Il dossier dell’ong umanitaria riporta quindi circa le torture praticate dalla repubblica degli ayatollah, delle denunce avanzate da oltre 500 di quelle migliaia di persone imprigionate con l’accusa di avere partecipato alle proteste citate contro il caro-vita. A fornire all’associazione i raccapriccianti racconti sono stati « difensori dei diritti umani, attivisti per i diritti delle minoranze, comuni cittadini tra cui minori di 10 anni, persone prelevate dagli ospedali dove erano state ricoverate, giornalisti e persone che prendevano parte alle commemorazioni funebri dei manifestanti uccisi ». In generale, il documento di Amnesty consiste in un « catalogo di scioccanti violazioni dei diritti umani, tra cui detenzioni arbitrarie, sparizioni forzate, torture e altri maltrattamenti ».

Nel dettaglio, i carcerieri iraniani avrebbero sottoposto i detenuti interpellati da Amnesty a trattamenti davvero diabolici:

water boarding, percosse, scosse elettriche, spruzzature di pepe sui genitali, violenza sessuale, finte esecuzioni, asportazione delle unghie di mani e piedi e persino la « posizione del pollo arrosto“. Quest’ultima prevede che il prigioniero sia tenuto sospeso a testa in giù, legato polsi e ginocchia a una sbarra e sottoposto a ulteriori sevizie. Una delle vittime di tale trattamento ha rivelato all’ong: « Il dolore era atroce. Il corpo era sotto pressione al punto che urinavo su me stesso. La mia famiglia sa che sono stato torturato, ma non sanno il modo ».
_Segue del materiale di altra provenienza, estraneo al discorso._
(* ===== verification/VmTree.v ===== *)
(** * Page tables: the tree behind the words

    [ent m p i] is entry [i] of the page-table page at [p].  A ghost map [own] gives,
    for every page-table page in the system, the root it belongs to, its level and
    the virtual-page-number prefix it serves; since a page has one entry in [own], two
    different slots never share a child, which is what makes the structure a tree.
    [lk] is the specification of translation: the leaf word for an address. *)
From S2P Require Import Prelude Mem Riscv Kalloc Vm.

Definition ent (m : mem) (p i : Z) : Z := load64 m (p + 8 * i).

(** A page-table entry written to [ents] at page [p], index [i]. *)
Definition upd (e : Z -> Z -> Z) (p i v : Z) : Z -> Z -> Z :=
  fun p' i' => if (p' =? p) && (i' =? i) then v else e p' i'.
Definition zero_page (e : Z -> Z -> Z) (q : Z) : Z -> Z -> Z :=
  fun p' i' => if p' =? q then 0 else e p' i'.

(** The level-0 page serving [va], and the leaf entry (0 when there is none). *)
Definition path0 (e : Z -> Z -> Z) (root va : Z) : option Z :=
  let e2 := e root (PX 2 va) in
  if bits_set e2 PTE_V then
    let e1 := e (PTE2PA e2) (PX 1 va) in
    if bits_set e1 PTE_V then Some (PTE2PA e1) else None
  else None.
Definition lk (e : Z -> Z -> Z) (root va : Z) : Z :=
  match path0 e root va with Some p0 => e p0 (PX 0 va) | None => 0 end.

Abbreviation owner := (gmap Z (Z * Z * Z)).

Section Tree.
Variable kend : Z.
Hypothesis kend_kern : KERNBASE <= kend.

(** A table is a root, or the entry of its prefix in the level above points to it. *)
Definition up (own : owner) (e : Z -> Z -> Z) (p r l pre : Z) : Prop :=
  (l = 2 /\ p = r /\ pre = 0) \/
  (l < 2 /\ exists q, own !! q = Some (r, l + 1, pre / 512) /\
     bits_set (e q (pre mod 512)) PTE_V = true /\ PTE2PA (e q (pre mod 512)) = p).

Record pt_ok (own : owner) (e : Z -> Z -> Z) : Prop := {
  pt_page : forall p r l pre, own !! p = Some (r, l, pre) -> page kend p /\ 0 <= l <= 2;
  pt_link : forall p r l pre i, own !! p = Some (r, l, pre) -> 0 < l -> 0 <= i < 512 ->
    bits_set (e p i) PTE_V = true -> own !! PTE2PA (e p i) = Some (r, l - 1, pre * 512 + i);
  pt_ptr : forall p r l pre i, own !! p = Some (r, l, pre) -> 0 < l -> 0 <= i < 512 ->
    bits_set (e p i) PTE_V = true -> bits_set (e p i) (Z.lor (Z.lor PTE_R PTE_W) PTE_X) = false;
  pt_up : forall p r l pre, own !! p = Some (r, l, pre) -> up own e p r l pre;
  pt_low : forall p r pre, own !! p = Some (r, 1, pre) -> 0 <= pre < 256;
}.

(** ** Entries and memory *)

Lemma ent_store64 m p i v p' i' :
  p mod 4096 = 0 -> p' mod 4096 = 0 -> 0 <= i < 512 -> 0 <= i' < 512 -> 0 <= v < 2 ^ 64 ->
  ent (store64 m (p + 8 * i) v) p' i' = upd (ent m) p i v p' i'.
Proof.
  intros Hp Hp' Hi Hi' Hv. unfold ent, upd.
  destruct (Z.eqb_spec p' p) as [->|]; [destruct (Z.eqb_spec i' i) as [->|]|]; cbn [andb].
  - by apply load_store64_eq.
  - apply load_store64_ne. lia.
  - apply load_store64_ne. dlia.
Qed.

Lemma ent_memset0 m q p' i' :
  q mod 4096 = 0 -> p' mod 4096 = 0 -> 0 <= i' < 512 ->
  ent (memset m q 0 PGSIZE) p' i' = zero_page (ent m) q p' i'.
Proof.
  intros Hq Hp' Hi'. unfold ent, zero_page, PGSIZE. destruct (Z.eqb_spec p' q) as [->|].
  - apply load64_zero. intros b Hb. rewrite rd_memset_in by lia. done.
  - apply load64_ext. intros b Hb. apply rd_memset_out; dlia.
Qed.

Lemma ent_ext m m' p i :
  same_page m m' p -> 0 <= i < 512 -> ent m' p i = ent m p i.
Proof. intros H Hi. apply load64_ext. intros b Hb. apply H. lia. Qed.

Lemma ent_range m p i : 0 <= ent m p i < 2 ^ 64.
Proof. apply load64_range. Qed.

(** Two entry functions that agree on the pages of [own] are interchangeable. *)
Definition agree (own : owner) (e e' : Z -> Z -> Z) : Prop :=
  forall p i, is_Some (own !! p) -> 0 <= i < 512 -> e' p i = e p i.

Lemma pt_ok_agree own e e' : agree own e e' -> pt_ok own e -> pt_ok own e'.
Proof.
  intros Ha [H1 H2 H3 H4 H5]. split; [done|..|done].
  - intros p r l pre i Ho Hl Hi. rewrite Ha by eauto. by apply (H2 p r l pre i).
  - intros p r l pre i Ho Hl Hi. rewrite Ha by eauto. by apply (H3 p r l pre i).
  - intros p r l pre Ho. destruct (H4 _ _ _ _ Ho) as [?|(Hl & q & Hq & Hv)]; [by left|right].
    split; [done|]. exists q. split; [done|]. by rewrite Ha by (eauto; apply Z.mod_pos_bound; lia).
Qed.

Lemma PX012 va : (0 <= PX 0 va < 512) /\ (0 <= PX 1 va < 512) /\ (0 <= PX 2 va < 512).
Proof. split_and!; apply PX_range; lia. Qed.

Lemma path0_own own e root va p0 :
  pt_ok own e -> own !! root = Some (root, 2, 0) -> path0 e root va = Some p0 ->
  own !! p0 = Some (root, 0, PX 2 va * 512 + PX 1 va).
Proof.
  intros [_ Hl] Hr. unfold path0. destruct (PX012 va) as (_ & H1 & H2).
  destruct (bits_set (e root (PX 2 va)) PTE_V) eqn:E2; [|done].
  destruct (bits_set (e _ (PX 1 va)) PTE_V) eqn:E1; [|done]. intros [= <-].
  pose proof (Hl root root 2 0 (PX 2 va) Hr ltac:(lia) H2 E2) as Ho1.
  rewrite (Hl _ _ _ _ (PX 1 va) Ho1 ltac:(lia) H1 E1). done.
Qed.

Lemma path0_agree own e e' root va :
  agree own e e' -> pt_ok own e -> own !! root = Some (root, 2, 0) ->
  path0 e' root va = path0 e root va.
Proof.
  intros Ha [_ Hl] Hr. unfold path0. destruct (PX012 va) as (_ & H1 & H2).
  rewrite Ha by eauto. destruct (bits_set (e root (PX 2 va)) PTE_V) eqn:E2; [|done].
  pose proof (Hl root root 2 0 (PX 2 va) Hr ltac:(lia) H2 E2) as Ho1.
  by rewrite Ha by eauto.
Qed.

Lemma lk_agree own e e' root va :
  agree own e e' -> pt_ok own e -> own !! root = Some (root, 2, 0) ->
  lk e' root va = lk e root va.
Proof.
  intros Ha Hok Hr. unfold lk. rewrite (path0_agree own e e') by done.
  destruct (path0 e root va) as [p0|] eqn:E; [|done].
  apply Ha; [|apply PX_range; lia]. eexists. by eapply path0_own.
Qed.

(** ** Virtual page numbers *)

Lemma vpn_split va : 0 <= va < MAXVA ->
  va / 4096 = PX 2 va * 262144 + PX 1 va * 512 + PX 0 va.
Proof.
  intros H. rewrite !PX_div by lia. unfold MAXVA in H.
  change (Z.shiftl 1 (9 + 9 + 9 + 12 - 1)) with (2 ^ 38) in H.
  change (2 ^ (12 + 9 * 0)) with 4096. change (2 ^ (12 + 9 * 1)) with (4096 * 512).
  change (2 ^ (12 + 9 * 2)) with (4096 * 512 * 512).
  rewrite <- !Z.div_div by lia. set (q := va / 4096).
  assert (0 <= q < 2 ^ 26) as Hq.
  { split; [apply Z.div_pos; lia|apply Z.div_lt_upper_bound; lia]. }
  pose proof (Z.div_mod q 512 ltac:(lia)). pose proof (Z.div_mod (q / 512) 512 ltac:(lia)).
  rewrite (Z.mod_small (q / 512 / 512)); [lia|].
  pose proof (Z.mod_pos_bound q 512). pose proof (Z.mod_pos_bound (q / 512) 512). lia.
Qed.

Lemma PX_same_vpn va va' level : 0 <= level -> va / 4096 = va' / 4096 -> PX level va = PX level va'.
Proof.
  intros Hl H. rewrite !PX_div by done.
  rewrite Z.pow_add_r by lia. change (2 ^ 12) with 4096.
  rewrite <- !Z.div_div by (lia || apply Z.pow_nonzero; lia). by rewrite H.
Qed.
L’accanimento, da parte della polizia e degli agenti dell’intelligence iraniani, ai danni dei prigionieri era inteso a constringere gli interrogati a confessare il loro coinvolgimento nei cortei di protesta organizzati nel Paese a partire dal novembre del 2019, classificati dal regime come una grave minaccia all’ordine pubblico. In particolare, i carcierieri torturavano gli arrestati affinché questi ultimi confessassero un loro coinvolgimento nelle proteste, l’appartenenza a gruppi di opposizione o contatti con governi e media stranieri.

I soggetti seviziati che hanno denunciato all’ong i maltrattamenti subiti erano stati tutti incriminati da Teheran per « raduni e cospirazioni finalizzati a commettere crimini contro la sicurezza nazionale, diffusione di propaganda contro il sistema, disturbo dell’ordine pubblico e oltraggio alla Guida Suprema ». Per tali capi di imputazione, la legge locale commina condanne che vanno da un mese a 10 anni di carcere.

All’indomani della pubblicazione del dossier-choc di Amnesty sulle torture praticate dalle autorità iraniane contro chi protesta, i vertici dell’associaizone umanitaria hanno rincarato la dose contro la repubblica islamica. Diana Eltahawy, vicedirettore di Amnesty International per il Medio Oriente e il Nord Africa, ha infatti tuonato: « Invece di indagare sulle accuse di sparizione forzata, tortura, maltrattamenti e altri reati contro i detenuti, i pubblici ministeri iraniani sono diventati complici della campagna di repressione accusando centinaia di persone ».